▸ **AIM OF THE TASK**
Search the entries below for the word "discriminate", then copy each line in which it is found.

Saved entries
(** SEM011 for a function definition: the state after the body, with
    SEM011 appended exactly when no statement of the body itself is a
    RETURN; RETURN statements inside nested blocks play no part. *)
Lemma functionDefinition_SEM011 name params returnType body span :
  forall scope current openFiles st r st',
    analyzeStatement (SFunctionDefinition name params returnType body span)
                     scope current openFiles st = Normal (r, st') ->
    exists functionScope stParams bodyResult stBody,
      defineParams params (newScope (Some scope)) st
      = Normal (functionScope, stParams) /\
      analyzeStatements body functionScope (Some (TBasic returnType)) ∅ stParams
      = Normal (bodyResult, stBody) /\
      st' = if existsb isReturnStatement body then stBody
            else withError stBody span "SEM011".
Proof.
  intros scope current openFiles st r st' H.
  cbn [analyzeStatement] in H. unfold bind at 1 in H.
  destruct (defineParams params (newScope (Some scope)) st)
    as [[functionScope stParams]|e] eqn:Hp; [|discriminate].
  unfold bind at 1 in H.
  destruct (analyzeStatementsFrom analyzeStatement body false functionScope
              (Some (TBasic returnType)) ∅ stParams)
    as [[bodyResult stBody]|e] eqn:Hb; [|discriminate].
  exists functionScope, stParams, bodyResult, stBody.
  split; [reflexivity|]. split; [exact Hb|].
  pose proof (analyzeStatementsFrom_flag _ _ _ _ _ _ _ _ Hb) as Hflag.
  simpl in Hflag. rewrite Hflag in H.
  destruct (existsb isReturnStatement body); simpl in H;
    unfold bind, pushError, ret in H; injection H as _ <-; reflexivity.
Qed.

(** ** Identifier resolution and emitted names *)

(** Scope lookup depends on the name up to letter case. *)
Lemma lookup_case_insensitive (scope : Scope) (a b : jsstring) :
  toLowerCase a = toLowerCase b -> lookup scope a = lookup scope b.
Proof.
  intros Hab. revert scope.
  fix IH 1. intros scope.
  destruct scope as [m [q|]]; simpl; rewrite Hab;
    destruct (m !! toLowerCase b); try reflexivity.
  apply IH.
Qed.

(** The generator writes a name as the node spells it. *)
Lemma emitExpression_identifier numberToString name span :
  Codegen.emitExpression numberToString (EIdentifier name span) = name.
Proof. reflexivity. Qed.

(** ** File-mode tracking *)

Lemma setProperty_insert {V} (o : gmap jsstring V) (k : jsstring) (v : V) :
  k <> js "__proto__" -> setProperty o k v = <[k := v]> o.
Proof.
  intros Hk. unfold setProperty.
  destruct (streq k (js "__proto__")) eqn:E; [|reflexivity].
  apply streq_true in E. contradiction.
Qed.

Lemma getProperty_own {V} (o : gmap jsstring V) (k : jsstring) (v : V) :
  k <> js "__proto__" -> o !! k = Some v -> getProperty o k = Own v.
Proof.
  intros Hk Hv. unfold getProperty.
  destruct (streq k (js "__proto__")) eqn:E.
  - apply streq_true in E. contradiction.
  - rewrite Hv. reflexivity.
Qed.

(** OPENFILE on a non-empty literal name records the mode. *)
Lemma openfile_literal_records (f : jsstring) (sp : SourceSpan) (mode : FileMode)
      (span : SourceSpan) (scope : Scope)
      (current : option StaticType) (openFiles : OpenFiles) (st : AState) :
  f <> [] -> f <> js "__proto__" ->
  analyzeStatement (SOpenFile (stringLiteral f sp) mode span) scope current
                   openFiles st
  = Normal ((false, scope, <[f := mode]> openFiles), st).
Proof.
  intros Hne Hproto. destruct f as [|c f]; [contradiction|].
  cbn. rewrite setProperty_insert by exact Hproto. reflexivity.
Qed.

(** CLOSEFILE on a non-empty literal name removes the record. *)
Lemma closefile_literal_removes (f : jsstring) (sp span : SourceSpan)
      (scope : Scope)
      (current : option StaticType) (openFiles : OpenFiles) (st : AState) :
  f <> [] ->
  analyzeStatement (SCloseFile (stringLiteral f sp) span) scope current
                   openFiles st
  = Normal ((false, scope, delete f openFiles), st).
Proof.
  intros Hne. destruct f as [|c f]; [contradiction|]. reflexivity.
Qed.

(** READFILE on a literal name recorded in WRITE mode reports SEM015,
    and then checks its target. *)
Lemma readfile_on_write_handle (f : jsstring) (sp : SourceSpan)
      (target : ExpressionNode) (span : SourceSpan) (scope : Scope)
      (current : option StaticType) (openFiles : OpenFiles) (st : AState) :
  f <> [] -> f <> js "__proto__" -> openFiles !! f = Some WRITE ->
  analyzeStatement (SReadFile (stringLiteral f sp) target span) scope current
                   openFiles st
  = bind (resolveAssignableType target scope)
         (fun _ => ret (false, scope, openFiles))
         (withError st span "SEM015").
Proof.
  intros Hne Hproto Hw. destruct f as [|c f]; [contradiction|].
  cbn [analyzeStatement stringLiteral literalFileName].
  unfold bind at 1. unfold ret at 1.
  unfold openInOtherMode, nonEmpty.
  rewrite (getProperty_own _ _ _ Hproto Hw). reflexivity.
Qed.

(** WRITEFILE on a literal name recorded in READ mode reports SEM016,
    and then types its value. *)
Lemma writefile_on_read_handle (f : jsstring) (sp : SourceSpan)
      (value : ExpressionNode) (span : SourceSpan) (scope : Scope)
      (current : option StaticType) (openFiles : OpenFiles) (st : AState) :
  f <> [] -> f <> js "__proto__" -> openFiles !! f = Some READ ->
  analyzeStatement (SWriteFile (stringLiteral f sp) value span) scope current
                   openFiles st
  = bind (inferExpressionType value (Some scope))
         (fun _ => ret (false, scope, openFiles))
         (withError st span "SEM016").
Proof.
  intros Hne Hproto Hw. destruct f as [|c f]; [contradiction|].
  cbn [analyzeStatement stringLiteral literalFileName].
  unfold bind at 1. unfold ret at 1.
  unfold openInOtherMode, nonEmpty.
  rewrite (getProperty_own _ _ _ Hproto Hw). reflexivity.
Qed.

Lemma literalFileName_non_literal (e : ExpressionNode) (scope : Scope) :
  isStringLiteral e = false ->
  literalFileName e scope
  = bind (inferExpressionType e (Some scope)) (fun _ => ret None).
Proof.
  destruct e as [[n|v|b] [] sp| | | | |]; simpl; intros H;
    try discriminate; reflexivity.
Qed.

▸ **TASK SOLUTION**
    as [[functionScope stParams]|e] eqn:Hp; [|discriminate].
    as [[bodyResult stBody]|e] eqn:Hb; [|discriminate].
    try discriminate; reflexivity.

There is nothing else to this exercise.